Records provided —
===============

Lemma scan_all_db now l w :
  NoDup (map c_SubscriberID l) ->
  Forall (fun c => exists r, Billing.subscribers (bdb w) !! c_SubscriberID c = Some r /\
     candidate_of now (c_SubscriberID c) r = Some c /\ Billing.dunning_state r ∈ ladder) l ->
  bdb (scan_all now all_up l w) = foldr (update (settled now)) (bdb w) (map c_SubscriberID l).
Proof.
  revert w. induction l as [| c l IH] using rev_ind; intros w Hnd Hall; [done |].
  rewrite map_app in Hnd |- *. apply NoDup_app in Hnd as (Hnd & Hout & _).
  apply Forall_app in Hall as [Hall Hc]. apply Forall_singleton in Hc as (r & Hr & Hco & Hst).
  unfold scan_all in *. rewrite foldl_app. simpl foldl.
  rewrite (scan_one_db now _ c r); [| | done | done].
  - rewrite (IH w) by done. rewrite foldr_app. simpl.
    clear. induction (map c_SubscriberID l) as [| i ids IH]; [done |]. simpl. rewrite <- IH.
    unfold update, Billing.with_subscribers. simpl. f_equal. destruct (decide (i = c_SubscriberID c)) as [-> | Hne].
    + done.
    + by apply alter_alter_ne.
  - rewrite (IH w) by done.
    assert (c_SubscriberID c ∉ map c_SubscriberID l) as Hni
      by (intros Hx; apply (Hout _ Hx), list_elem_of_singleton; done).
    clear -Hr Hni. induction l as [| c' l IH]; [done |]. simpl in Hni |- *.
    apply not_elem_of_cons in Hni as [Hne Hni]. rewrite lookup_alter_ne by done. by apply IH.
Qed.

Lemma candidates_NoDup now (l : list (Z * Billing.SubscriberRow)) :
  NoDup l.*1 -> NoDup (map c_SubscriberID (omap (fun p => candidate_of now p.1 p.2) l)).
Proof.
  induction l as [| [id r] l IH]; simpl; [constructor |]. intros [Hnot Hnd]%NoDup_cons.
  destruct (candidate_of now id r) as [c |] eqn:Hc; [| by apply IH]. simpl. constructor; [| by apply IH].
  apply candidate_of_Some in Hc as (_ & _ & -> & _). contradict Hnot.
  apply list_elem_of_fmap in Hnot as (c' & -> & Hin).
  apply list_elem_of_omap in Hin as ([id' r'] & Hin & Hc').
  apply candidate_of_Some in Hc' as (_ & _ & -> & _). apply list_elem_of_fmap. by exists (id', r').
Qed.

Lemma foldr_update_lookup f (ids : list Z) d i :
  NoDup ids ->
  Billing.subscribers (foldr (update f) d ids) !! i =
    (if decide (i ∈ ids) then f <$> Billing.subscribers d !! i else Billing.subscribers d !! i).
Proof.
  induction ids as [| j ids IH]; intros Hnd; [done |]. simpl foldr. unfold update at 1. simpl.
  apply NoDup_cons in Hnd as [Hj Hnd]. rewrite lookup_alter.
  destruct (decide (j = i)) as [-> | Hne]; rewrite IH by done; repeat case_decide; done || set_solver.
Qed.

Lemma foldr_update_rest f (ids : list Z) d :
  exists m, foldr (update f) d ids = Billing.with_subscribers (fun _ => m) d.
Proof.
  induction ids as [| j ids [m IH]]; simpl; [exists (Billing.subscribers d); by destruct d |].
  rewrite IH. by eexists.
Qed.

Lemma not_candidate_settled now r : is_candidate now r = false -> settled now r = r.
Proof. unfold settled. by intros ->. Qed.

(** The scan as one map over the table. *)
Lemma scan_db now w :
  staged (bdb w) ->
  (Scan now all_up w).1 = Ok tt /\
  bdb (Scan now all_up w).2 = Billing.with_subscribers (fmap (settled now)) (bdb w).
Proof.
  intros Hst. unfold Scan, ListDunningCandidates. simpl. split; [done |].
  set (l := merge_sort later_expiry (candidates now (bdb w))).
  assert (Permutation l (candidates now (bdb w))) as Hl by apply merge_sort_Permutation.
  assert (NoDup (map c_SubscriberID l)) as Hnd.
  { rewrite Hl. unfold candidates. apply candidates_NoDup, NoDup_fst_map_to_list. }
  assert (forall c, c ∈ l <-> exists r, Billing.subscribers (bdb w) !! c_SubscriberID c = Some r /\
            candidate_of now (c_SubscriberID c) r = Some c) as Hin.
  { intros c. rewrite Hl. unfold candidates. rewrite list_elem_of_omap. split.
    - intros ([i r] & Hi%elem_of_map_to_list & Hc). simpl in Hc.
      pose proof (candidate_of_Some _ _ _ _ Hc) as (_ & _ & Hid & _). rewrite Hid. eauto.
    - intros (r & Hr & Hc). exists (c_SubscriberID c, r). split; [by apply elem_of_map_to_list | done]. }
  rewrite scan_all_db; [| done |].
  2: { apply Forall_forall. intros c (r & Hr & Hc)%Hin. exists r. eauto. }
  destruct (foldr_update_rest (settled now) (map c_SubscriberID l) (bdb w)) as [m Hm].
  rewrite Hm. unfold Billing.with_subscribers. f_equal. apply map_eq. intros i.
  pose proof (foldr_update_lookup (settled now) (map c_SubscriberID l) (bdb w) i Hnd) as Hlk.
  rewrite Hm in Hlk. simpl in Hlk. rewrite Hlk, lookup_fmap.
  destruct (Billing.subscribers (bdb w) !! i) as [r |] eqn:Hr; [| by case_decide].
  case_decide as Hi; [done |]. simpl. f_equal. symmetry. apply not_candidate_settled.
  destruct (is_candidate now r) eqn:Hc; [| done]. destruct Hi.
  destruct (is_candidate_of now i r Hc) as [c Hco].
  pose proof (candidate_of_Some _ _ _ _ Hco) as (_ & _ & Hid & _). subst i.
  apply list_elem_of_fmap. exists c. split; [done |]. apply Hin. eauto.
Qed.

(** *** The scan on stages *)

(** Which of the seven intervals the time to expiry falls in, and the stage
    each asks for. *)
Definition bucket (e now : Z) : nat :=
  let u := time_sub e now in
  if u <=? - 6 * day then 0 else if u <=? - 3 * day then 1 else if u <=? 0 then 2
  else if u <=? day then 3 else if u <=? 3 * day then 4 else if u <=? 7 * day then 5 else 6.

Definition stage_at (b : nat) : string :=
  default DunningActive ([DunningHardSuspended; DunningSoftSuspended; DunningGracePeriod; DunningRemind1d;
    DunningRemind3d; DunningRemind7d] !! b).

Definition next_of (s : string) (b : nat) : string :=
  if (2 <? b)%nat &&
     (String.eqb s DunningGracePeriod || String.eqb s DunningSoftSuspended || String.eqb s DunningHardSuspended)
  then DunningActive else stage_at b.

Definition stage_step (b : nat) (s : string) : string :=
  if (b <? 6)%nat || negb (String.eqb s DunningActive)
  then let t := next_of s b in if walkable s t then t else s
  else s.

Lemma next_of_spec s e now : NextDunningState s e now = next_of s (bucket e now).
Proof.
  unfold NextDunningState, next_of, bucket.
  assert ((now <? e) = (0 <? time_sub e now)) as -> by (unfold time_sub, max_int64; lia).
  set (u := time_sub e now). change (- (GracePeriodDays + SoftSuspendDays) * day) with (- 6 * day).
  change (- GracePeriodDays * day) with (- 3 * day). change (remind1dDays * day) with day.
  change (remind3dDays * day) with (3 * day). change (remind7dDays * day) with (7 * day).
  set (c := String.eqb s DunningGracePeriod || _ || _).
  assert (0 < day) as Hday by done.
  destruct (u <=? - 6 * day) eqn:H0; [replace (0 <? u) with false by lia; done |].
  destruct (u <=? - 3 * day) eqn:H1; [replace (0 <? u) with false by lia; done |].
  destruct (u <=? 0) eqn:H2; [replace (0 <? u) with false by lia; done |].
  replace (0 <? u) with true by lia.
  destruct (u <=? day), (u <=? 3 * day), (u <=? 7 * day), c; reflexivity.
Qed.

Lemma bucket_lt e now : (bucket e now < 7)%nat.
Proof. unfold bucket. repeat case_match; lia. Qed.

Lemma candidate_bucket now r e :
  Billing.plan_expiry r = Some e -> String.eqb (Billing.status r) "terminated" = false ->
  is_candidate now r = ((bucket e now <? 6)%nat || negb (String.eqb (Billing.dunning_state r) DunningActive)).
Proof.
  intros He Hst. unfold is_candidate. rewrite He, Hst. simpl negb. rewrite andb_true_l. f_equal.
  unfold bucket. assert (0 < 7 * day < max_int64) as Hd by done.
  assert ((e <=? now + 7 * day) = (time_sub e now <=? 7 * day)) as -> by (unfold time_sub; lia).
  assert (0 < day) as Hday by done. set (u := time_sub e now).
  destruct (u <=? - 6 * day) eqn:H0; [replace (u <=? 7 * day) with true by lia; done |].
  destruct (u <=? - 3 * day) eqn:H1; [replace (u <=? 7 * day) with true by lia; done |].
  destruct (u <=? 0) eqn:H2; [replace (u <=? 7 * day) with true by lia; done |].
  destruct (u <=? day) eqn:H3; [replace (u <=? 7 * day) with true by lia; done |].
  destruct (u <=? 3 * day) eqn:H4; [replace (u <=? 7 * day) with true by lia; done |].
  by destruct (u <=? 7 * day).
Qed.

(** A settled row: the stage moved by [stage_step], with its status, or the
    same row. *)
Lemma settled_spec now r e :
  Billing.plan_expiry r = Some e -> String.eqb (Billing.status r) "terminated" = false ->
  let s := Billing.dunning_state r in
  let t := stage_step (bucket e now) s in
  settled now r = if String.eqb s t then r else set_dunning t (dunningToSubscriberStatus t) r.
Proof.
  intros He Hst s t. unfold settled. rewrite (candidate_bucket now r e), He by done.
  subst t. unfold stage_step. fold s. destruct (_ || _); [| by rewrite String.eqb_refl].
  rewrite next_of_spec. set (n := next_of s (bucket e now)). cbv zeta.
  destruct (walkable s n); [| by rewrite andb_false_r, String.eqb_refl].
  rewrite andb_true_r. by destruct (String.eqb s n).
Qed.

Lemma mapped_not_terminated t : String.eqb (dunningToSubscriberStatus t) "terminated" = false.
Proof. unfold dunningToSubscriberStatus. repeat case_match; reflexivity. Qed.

===============

Prompt —
When you reach the line containing "destruct (is_candidate now" in the data above, start copying exactly, and stop after the line containing "(** *** The scan on stages *)".

Exercise output —
  destruct (is_candidate now r) eqn:Hc; [| done]. destruct Hi.
  destruct (is_candidate_of now i r Hc) as [c Hco].
  pose proof (candidate_of_Some _ _ _ _ Hco) as (_ & _ & Hid & _). subst i.
  apply list_elem_of_fmap. exists c. split; [done |]. apply Hin. eauto.
Qed.

(** *** The scan on stages *)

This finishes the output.